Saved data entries
★ ★ ★

Definition parseObject (kind : string) (args : list string) (line : nat) : result Obj :=
  if String.eqb kind "Block" then
    Ok (OBlock
          {| block_x := toInt (arg args 0) (int 0);
             block_y := toInt (arg args 1) (int 0);
             block_id := toInt (arg args 2) (int 0);
             block_width := toInt (arg args 3) (int 1);
             block_height := toInt (arg args 4) (int 1);
             block_hue := toFloat (arg args 5) (Fin 6 1);
             block_sat := toFloat (arg args 6) (Fin 8 1);
             block_val := toFloat (arg args 7) (int 1);
             block_zoomfactor := toFloat (arg args 8) (int 1);
             block_fillwithwalls := toBool01 (arg args 9) B0;
             block_player := toBool01 (arg args 10) B0;
             block_possessable := toBool01 (arg args 11) B0;
             block_playerorder := toInt (arg args 12) (int 0);
             block_fliph := toBool01 (arg args 13) B0;
             block_floatinspace := toBool01 (arg args 14) B0;
             block_specialeffect := toInt (arg args 15) (int 0);
             children := [] |})
  else if String.eqb kind "Ref" then
    Ok (ORef
          {| ref_x := toInt (arg args 0) (int 0);
             ref_y := toInt (arg args 1) (int 0);
             ref_id := toInt (arg args 2) (int 0);
             ref_exitblock := toBool01 (arg args 3) B0;
             ref_infexit := toBool01 (arg args 4) B0;
             ref_infexitnum := toInt (arg args 5) (int 0);
             ref_infenter := toBool01 (arg args 6) B0;
             ref_infenternum := toInt (arg args 7) (int 0);
             ref_infenterid := toInt (arg args 8) (int (-1));
             ref_player := toBool01 (arg args 9) B0;
             ref_possessable := toBool01 (arg args 10) B0;
             ref_playerorder := toInt (arg args 11) (int 0);
             ref_fliph := toBool01 (arg args 12) B0;
             ref_floatinspace := toBool01 (arg args 13) B0;
             ref_specialeffect := toInt (arg args 14) (int 0) |})
  else if String.eqb kind "Wall" then
    Ok (OWall
          {| wall_x := toInt (arg args 0) (int 0);
             wall_y := toInt (arg args 1) (int 0);
             wall_player := toBool01 (arg args 2) B0;
             wall_possessable := toBool01 (arg args 3) B0;
             wall_playerorder := toInt (arg args 4) (int 0) |})
  else if String.eqb kind "Floor" then
    let x := toInt (arg args 0) (int 0) in
    let y := toInt (arg args 1) (int 0) in
    let rest := join " " (skipn 2 args) in
    Ok (OFloor {| floor_x := x; floor_y := y; floor_type := parseFloorType rest |})
  else Err {| message := ("Unknown object kind: " ++ kind)%js; line := line |}.

(** The [kind] property of an object, as text. *)
Definition kind_name (o : Obj) : string :=
  match o with
  | OBlock _ => "Block"
  | ORef _ => "Ref"
  | OWall _ => "Wall"
  | OFloor _ => "Floor"
  end.

(** ** The header loop *)

Definition initial_header : LevelHeader :=
  {| version := int 4; attempt_order := None; shed := None; inner_push := None;
     draw_style := None; custom_level_music := None;
     custom_level_palette := None; unknown := [] |}.

Definition set_version (h : LevelHeader) (v : number) : LevelHeader :=
  mkHeader v (attempt_order h) (shed h) (inner_push h) (draw_style h)
           (custom_level_music h) (custom_level_palette h) (unknown h).
Definition set_attempt_order (h : LevelHeader) (s : string) : LevelHeader :=
  mkHeader (version h) (Some s) (shed h) (inner_push h) (draw_style h)
           (custom_level_music h) (custom_level_palette h) (unknown h).
Definition set_shed (h : LevelHeader) : LevelHeader :=
  mkHeader (version h) (attempt_order h) (Some true) (inner_push h) (draw_style h)
           (custom_level_music h) (custom_level_palette h) (unknown h).
Definition set_inner_push (h : LevelHeader) : LevelHeader :=
  mkHeader (version h) (attempt_order h) (shed h) (Some true) (draw_style h)
           (custom_level_music h) (custom_level_palette h) (unknown h).
Definition set_draw_style (h : LevelHeader) (d : DrawStyle) : LevelHeader :=
  mkHeader (version h) (attempt_order h) (shed h) (inner_push h) (Some d)
           (custom_level_music h) (custom_level_palette h) (unknown h).
Definition set_custom_level_music (h : LevelHeader) (n : number) : LevelHeader :=
  mkHeader (version h) (attempt_order h) (shed h) (inner_push h) (draw_style h)
           (Some n) (custom_level_palette h) (unknown h).
Definition set_custom_level_palette (h : LevelHeader) (n : number) : LevelHeader :=
  mkHeader (version h) (attempt_order h) (shed h) (inner_push h) (draw_style h)
           (custom_level_music h) (Some n) (unknown h).
Definition push_unknown (h : LevelHeader) (l : string) : LevelHeader :=
  mkHeader (version h) (attempt_order h) (shed h) (inner_push h) (draw_style h)
           (custom_level_music h) (custom_level_palette h) (unknown h ++ [l])%list.

(** [style === 'tui' || style === 'grid' || style === 'oldstyle'] *)
Definition parse_draw_style (style : option string) : option DrawStyle :=
  match style with
  | Some s =>
      if String.eqb s "tui" then Some tui
      else if String.eqb s "grid" then Some grid
      else if String.eqb s "oldstyle" then Some oldstyle
      else None
  | None => None
  end.

(** One header line that is neither blank nor the terminator. *)
Definition header_line (header : LevelHeader) (line : string) (i : nat) : result LevelHeader :=
  let tokens := split_ws (trim line) in
  match tokens with
  | [] => Ok (push_unknown header line)
  | key :: _ =>
      if String.eqb key "version" then
        let v := Number_opt (nth_error tokens 1) in
        if negb (isFinite v)
        then Err {| message := "Invalid version"; line := i + 1 |}
        else Ok (set_version header (trunc v))
      else if String.eqb key "attempt_order" then
        Ok (set_attempt_order header (join " " (tl tokens)))
      else if String.eqb key "shed" then Ok (set_shed header)
      else if String.eqb key "inner_push" then Ok (set_inner_push header)
      else if String.eqb key "draw_style" then
        match parse_draw_style (nth_error tokens 1) with
        | Some style => Ok (set_draw_style header style)
        | None => Ok (push_unknown header line)
        end
      else if String.eqb key "custom_level_music" then
        Ok (set_custom_level_music header (toInt (nth_error tokens 1) (int (-1))))
      else if String.eqb key "custom_level_palette" then
        Ok (set_custom_level_palette header (toInt (nth_error tokens 1) (int (-1))))
      else Ok (push_unknown header line)
  end.

(** The first [for] loop of [parseLevel], run on the lines from index [i]
    on.  It returns the header, the index at which the second loop starts
    and the lines from that index on. *)
Fixpoint header_loop (lines : list string) (i : nat) (header : LevelHeader)
  : result (LevelHeader * nat * list string) :=
  match lines with
  | [] => Ok (header, i, [])
  | line :: rest =>
      if String.eqb (trim line) "" then header_loop rest (S i) header
      else if String.eqb (trim line) "#" then Ok (header, S i, rest)
      else
        match header_line header line i with
        | Ok header' => header_loop rest (S i) header'
        | Err e => Err e
        end
  end.

(** ** The body loop

    [roots] is the array of roots; [stack] holds references to the open
    Blocks, oldest first, each a place in [roots] (see [Types.block_at]). *)
Record BodyState : Type := mkBodyState {
  st_roots : list Block;
  st_stack : list (list nat)
}.

(** Whether [raw] matches the regular expression "any tabs, then any code
    units but line terminators, to the end": it does unless a line
    terminator is left in it.  Line feeds and carriage returns are gone from
    a line, U+2028 and U+2029 are not. *)
Definition line_matches (raw : string) : bool :=
  negb (string_existsb is_line_terminator raw).

(** The length of the first group of that match: the number of leading
    tabs. *)
Fixpoint leading_tabs (raw : string) : nat :=
  match raw with
  | String c r => if Char.eqb c "009" then S (leading_tabs r) else O
  | EmptyString => O
  end.

(** The second group of that match: the line without its leading tabs. *)
Definition after_tabs (raw : string) : string := strip_start (Char.eqb "009") raw.

(** [stack[stack.length - 1]] *)
Definition top {A : Type} (stack : list A) : option A := last (map Some stack) None.

(** [parent.children.push(obj)] through the reference [parent]. *)
Definition push_child (rs : list Block) (parent : list nat) (obj : Obj) : list Block :=
  update_block_at rs parent (fun b => with_children b (children b ++ [obj])%list).

(** Number of children of the Block that [parent] refers to. *)
Definition child_count (rs : list Block) (parent : list nat) : nat :=
  match block_at rs parent with
  | Some b => List.length (children b)
  | None => O
  end.

(** One body line that is not blank. *)
Definition body_line (st : BodyState) (raw : string) (i : nat) : result BodyState :=
  let depth := leading_tabs raw in
  let content := trim (after_tabs raw) in
  match split_ws content with
  | [] => Err {| message := "Unknown object kind: undefined"; line := i + 1 |}
  | kind :: args =>
      (* while (stack.length > depth) stack.pop() *)
      let stack := firstn depth (st_stack st) in
      if List.length stack <? depth then
        Err {| message := "Invalid indentation (no parent block at that depth)";
               line := i + 1 |}
      else
        let parent := top stack in
        match parseObject kind args (i + 1) with
        | Err e => Err e
        | Ok (OBlock b) =>
            match parent with
            | Some p =>
                Ok {| st_roots := push_child (st_roots st) p (OBlock b);
                      st_stack := (stack ++ [p ++ [child_count (st_roots st) p]])%list |}
            | None =>
                Ok {| st_roots := (st_roots st ++ [b])%list;
                      st_stack := (stack ++ [[List.length (st_roots st)]])%list |}
            end
        | Ok obj =>
            match parent with
            | None =>
                Err {| message := (kind_name obj ++ " must be inside a Block")%js;
                       line := i + 1 |}
            | Some p =>
                Ok {| st_roots := push_child (st_roots st) p obj; st_stack := stack |}
            end
        end
  end.

(** The second [for] loop, run on the lines from index [i] on. *)
Fixpoint body_loop (lines : list string) (i : nat) (st : BodyState) : result BodyState :=
  match lines with
  | [] => Ok st
  | raw :: rest =>
      if String.eqb (trim raw) "" then body_loop rest (S i) st
      else if negb (line_matches raw) then body_loop rest (S i) st
      else if String.eqb (trim (after_tabs raw)) "" then body_loop rest (S i) st
      else
        match body_line st raw i with
        | Ok st' => body_loop rest (S i) st'
        | Err e => Err e
        end
  end.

★ ★ ★

What to do
Among the entries above, the lines between the ones containing "block_specialeffect := toInt" and "let rest := join", inclusive, are to be transcribed exactly. No other line is to be given.

Solution
             block_specialeffect := toInt (arg args 15) (int 0);
             children := [] |})
  else if String.eqb kind "Ref" then
    Ok (ORef
          {| ref_x := toInt (arg args 0) (int 0);
             ref_y := toInt (arg args 1) (int 0);
             ref_id := toInt (arg args 2) (int 0);
             ref_exitblock := toBool01 (arg args 3) B0;
             ref_infexit := toBool01 (arg args 4) B0;
             ref_infexitnum := toInt (arg args 5) (int 0);
             ref_infenter := toBool01 (arg args 6) B0;
             ref_infenternum := toInt (arg args 7) (int 0);
             ref_infenterid := toInt (arg args 8) (int (-1));
             ref_player := toBool01 (arg args 9) B0;
             ref_possessable := toBool01 (arg args 10) B0;
             ref_playerorder := toInt (arg args 11) (int 0);
             ref_fliph := toBool01 (arg args 12) B0;
             ref_floatinspace := toBool01 (arg args 13) B0;
             ref_specialeffect := toInt (arg args 14) (int 0) |})
  else if String.eqb kind "Wall" then
    Ok (OWall
          {| wall_x := toInt (arg args 0) (int 0);
             wall_y := toInt (arg args 1) (int 0);
             wall_player := toBool01 (arg args 2) B0;
             wall_possessable := toBool01 (arg args 3) B0;
             wall_playerorder := toInt (arg args 4) (int 0) |})
  else if String.eqb kind "Floor" then
    let x := toInt (arg args 0) (int 0) in
    let y := toInt (arg args 1) (int 0) in
    let rest := join " " (skipn 2 args) in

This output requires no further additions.